PROBLEM STATEMENT: Retype, word for word, each line between the lines holding "Definition Join_getFields (left" and "let* rres := pe_getFields right bindVars in", inclusive, and leave the rest of the data alone.

Dataset entries:
==================================================
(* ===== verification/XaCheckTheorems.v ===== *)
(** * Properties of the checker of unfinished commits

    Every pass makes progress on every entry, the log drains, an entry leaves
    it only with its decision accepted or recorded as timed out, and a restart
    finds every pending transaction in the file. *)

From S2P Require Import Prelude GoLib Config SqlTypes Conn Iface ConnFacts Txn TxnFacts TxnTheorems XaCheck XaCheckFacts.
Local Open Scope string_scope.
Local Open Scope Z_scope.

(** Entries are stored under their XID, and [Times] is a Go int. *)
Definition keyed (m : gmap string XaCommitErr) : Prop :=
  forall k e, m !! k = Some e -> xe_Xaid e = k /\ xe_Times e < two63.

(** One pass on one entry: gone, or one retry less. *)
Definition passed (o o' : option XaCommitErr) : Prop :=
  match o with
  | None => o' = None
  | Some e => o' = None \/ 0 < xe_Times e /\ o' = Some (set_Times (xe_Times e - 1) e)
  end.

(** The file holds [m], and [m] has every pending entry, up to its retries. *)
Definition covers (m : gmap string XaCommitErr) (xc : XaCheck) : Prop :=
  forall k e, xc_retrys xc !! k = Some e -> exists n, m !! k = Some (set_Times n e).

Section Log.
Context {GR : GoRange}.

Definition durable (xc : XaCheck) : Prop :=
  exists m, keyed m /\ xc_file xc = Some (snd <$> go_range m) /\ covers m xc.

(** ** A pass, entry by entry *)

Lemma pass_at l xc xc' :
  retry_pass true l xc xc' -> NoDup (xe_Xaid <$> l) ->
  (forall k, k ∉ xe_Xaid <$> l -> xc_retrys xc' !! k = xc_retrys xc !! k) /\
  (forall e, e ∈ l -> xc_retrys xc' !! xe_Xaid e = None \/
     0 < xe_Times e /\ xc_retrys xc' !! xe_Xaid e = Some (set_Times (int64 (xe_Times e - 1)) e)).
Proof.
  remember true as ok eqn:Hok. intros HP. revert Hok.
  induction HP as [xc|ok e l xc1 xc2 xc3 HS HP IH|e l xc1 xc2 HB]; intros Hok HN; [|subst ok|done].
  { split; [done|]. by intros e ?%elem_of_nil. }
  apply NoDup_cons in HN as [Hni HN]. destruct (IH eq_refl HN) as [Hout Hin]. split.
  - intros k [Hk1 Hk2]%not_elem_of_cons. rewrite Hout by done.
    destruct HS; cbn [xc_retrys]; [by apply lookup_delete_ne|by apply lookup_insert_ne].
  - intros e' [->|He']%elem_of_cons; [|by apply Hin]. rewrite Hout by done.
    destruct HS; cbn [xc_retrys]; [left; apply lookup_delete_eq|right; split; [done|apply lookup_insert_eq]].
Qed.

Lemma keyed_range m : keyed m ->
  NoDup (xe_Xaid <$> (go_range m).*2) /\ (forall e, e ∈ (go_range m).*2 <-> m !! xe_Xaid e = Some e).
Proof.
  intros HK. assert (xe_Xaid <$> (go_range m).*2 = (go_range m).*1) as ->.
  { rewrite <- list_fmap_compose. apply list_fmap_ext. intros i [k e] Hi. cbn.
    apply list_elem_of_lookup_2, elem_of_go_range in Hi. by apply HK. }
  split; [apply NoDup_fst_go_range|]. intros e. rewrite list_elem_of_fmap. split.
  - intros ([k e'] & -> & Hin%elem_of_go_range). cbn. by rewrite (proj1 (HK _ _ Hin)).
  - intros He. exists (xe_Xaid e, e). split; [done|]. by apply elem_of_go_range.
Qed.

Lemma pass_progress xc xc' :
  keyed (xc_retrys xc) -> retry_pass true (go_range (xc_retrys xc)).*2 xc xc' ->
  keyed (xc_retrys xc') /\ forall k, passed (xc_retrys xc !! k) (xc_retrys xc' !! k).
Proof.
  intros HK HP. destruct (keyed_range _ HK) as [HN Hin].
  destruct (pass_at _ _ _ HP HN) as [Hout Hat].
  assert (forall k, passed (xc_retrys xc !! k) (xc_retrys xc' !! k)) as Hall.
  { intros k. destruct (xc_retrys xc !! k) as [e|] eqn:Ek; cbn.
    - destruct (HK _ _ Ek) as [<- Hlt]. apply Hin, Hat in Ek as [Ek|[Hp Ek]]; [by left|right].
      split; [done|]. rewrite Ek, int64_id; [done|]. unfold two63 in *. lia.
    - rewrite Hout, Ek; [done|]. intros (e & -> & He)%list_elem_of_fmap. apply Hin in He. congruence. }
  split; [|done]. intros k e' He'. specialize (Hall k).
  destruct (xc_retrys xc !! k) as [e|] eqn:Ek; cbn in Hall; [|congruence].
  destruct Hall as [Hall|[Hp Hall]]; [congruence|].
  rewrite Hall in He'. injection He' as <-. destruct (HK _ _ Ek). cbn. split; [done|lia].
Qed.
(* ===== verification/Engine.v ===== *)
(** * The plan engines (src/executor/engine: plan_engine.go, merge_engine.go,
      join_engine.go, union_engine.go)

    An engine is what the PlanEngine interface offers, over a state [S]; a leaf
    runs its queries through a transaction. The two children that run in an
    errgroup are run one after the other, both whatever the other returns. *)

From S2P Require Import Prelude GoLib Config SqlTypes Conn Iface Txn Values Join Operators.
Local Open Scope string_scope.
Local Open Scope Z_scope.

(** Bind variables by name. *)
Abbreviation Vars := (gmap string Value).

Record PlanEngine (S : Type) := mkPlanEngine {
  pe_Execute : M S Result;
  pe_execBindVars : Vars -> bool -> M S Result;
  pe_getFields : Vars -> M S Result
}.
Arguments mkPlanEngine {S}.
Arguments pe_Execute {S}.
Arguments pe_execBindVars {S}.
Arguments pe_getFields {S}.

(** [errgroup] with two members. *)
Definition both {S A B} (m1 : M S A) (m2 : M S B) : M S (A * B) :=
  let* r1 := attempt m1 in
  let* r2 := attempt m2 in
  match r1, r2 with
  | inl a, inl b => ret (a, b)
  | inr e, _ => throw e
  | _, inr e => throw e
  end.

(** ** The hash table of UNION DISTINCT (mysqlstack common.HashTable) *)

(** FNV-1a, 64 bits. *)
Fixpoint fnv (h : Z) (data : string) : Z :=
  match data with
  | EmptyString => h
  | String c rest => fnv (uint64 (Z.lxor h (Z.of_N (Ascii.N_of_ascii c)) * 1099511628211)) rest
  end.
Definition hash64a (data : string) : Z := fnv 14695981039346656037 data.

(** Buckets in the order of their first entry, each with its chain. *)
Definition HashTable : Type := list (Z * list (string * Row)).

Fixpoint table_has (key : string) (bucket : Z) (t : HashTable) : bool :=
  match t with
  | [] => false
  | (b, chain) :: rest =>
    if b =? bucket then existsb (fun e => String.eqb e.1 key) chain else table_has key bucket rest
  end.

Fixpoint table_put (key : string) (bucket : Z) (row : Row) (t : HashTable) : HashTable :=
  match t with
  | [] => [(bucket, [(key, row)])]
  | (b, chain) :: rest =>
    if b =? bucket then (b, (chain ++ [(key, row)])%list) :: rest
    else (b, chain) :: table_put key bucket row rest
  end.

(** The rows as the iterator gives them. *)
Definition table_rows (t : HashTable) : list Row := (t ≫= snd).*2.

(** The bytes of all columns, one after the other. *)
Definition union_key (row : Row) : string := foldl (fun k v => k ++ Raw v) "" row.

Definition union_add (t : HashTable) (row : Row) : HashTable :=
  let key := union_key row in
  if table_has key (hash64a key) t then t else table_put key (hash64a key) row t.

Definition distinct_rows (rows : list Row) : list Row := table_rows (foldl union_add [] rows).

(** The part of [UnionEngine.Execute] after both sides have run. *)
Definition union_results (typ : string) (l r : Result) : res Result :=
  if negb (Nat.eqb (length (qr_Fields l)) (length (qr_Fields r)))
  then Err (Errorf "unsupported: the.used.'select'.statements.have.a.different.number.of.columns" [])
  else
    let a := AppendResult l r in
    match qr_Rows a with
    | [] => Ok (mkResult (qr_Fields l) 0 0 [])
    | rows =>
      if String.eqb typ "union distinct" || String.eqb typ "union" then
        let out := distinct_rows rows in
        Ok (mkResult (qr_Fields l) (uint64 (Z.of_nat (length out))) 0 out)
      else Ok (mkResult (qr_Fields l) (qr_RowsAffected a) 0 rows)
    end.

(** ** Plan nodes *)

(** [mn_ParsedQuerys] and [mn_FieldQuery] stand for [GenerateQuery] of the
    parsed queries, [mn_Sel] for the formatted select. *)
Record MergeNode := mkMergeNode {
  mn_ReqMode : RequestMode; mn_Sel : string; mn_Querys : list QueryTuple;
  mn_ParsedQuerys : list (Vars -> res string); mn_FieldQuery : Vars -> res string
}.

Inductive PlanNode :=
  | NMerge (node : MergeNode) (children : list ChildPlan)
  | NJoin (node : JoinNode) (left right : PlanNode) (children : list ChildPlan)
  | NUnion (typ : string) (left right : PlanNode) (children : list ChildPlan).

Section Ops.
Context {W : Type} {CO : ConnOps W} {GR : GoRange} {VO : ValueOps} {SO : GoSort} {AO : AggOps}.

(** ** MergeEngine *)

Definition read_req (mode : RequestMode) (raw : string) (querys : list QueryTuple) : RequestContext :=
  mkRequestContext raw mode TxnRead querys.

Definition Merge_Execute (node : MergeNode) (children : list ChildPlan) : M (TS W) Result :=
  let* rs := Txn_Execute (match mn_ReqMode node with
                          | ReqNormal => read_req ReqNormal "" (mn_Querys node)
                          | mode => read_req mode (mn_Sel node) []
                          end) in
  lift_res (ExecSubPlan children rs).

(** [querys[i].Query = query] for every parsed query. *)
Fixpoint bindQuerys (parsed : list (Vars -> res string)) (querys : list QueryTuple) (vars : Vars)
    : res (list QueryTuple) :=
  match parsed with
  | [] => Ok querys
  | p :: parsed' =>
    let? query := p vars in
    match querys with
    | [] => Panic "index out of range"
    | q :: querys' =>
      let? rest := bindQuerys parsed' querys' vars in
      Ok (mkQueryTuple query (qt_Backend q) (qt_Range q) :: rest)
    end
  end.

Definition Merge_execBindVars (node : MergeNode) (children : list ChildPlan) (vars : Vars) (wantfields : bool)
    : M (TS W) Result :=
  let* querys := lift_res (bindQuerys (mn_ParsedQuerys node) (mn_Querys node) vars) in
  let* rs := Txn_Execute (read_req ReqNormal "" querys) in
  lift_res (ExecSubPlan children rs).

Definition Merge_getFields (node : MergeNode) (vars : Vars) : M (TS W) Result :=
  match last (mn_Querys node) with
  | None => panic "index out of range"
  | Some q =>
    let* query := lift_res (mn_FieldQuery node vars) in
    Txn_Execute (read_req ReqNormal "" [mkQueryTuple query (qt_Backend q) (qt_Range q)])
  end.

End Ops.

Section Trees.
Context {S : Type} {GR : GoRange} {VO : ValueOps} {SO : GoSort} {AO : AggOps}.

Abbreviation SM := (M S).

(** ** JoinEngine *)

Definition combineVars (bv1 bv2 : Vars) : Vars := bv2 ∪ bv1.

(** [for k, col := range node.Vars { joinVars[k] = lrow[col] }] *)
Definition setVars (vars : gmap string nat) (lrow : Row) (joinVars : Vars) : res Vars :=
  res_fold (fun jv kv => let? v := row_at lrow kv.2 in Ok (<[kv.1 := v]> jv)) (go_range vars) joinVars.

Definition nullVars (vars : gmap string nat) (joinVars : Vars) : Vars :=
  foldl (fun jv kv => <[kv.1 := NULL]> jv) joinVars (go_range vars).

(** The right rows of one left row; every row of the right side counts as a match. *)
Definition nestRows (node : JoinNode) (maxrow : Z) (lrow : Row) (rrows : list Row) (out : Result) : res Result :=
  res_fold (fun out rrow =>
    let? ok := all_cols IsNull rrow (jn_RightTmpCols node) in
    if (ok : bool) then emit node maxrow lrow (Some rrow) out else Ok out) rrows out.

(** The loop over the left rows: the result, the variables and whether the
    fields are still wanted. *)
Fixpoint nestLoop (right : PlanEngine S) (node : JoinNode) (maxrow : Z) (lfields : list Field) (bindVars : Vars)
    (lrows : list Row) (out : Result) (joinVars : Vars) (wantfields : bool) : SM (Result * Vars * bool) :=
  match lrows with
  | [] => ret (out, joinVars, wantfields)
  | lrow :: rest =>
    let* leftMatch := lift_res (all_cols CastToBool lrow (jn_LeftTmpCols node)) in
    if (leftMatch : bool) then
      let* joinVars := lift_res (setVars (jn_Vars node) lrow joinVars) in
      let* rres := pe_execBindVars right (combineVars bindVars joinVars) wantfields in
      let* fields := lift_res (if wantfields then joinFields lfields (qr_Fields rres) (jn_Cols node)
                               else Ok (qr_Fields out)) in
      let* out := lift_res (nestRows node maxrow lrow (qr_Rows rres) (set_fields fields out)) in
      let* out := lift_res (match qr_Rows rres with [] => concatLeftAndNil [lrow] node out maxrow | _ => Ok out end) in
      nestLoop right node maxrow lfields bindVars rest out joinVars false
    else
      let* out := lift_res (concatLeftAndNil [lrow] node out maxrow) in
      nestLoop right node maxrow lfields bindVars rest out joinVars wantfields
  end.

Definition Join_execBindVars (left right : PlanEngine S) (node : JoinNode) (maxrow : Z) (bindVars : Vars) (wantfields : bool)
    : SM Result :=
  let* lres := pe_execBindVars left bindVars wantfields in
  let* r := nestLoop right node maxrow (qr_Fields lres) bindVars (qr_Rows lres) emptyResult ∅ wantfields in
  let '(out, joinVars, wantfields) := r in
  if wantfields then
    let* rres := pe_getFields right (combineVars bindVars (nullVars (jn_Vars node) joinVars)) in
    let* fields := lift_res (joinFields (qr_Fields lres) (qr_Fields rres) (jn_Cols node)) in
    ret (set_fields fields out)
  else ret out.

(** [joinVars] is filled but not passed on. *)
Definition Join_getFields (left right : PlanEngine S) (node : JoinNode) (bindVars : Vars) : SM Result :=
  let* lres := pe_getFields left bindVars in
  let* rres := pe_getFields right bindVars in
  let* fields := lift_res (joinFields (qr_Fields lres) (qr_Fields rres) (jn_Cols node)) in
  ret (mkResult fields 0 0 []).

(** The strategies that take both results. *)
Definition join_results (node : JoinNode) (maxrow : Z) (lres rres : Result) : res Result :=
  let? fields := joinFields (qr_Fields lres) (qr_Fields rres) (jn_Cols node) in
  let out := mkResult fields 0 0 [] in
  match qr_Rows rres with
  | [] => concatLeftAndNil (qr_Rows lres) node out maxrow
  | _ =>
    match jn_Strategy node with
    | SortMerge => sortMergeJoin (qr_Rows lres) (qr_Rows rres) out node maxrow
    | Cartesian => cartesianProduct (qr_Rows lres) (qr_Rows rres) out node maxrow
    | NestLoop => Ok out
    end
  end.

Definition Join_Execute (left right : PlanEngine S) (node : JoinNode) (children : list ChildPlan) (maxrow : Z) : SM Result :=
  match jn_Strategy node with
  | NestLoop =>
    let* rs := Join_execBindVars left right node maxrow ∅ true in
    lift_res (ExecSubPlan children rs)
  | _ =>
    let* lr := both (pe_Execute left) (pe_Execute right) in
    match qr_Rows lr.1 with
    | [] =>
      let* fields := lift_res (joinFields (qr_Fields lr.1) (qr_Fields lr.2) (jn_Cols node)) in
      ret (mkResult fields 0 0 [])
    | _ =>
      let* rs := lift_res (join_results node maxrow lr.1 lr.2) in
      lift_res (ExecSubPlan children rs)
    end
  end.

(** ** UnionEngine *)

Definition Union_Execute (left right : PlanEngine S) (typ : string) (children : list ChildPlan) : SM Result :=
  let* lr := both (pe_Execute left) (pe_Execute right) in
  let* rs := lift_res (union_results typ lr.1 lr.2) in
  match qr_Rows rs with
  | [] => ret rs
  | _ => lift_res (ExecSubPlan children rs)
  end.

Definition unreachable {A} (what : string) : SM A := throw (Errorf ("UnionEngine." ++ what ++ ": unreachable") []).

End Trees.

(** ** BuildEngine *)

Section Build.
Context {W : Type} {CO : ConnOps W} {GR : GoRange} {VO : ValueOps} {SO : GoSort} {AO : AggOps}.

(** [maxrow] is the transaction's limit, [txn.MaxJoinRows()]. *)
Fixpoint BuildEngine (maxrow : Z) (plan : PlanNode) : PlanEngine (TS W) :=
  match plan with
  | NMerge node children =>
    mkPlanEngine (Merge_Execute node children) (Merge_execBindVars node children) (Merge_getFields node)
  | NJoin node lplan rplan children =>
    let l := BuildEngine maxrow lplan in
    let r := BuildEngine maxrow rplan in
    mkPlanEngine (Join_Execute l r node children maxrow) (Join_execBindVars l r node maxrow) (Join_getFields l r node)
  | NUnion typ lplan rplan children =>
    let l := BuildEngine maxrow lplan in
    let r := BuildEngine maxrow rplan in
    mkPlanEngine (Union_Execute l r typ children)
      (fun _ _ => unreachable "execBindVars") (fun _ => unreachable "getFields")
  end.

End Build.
==================================================
YOUR RESPONSE:
Definition Join_getFields (left right : PlanEngine S) (node : JoinNode) (bindVars : Vars) : SM Result :=
  let* lres := pe_getFields left bindVars in
  let* rres := pe_getFields right bindVars in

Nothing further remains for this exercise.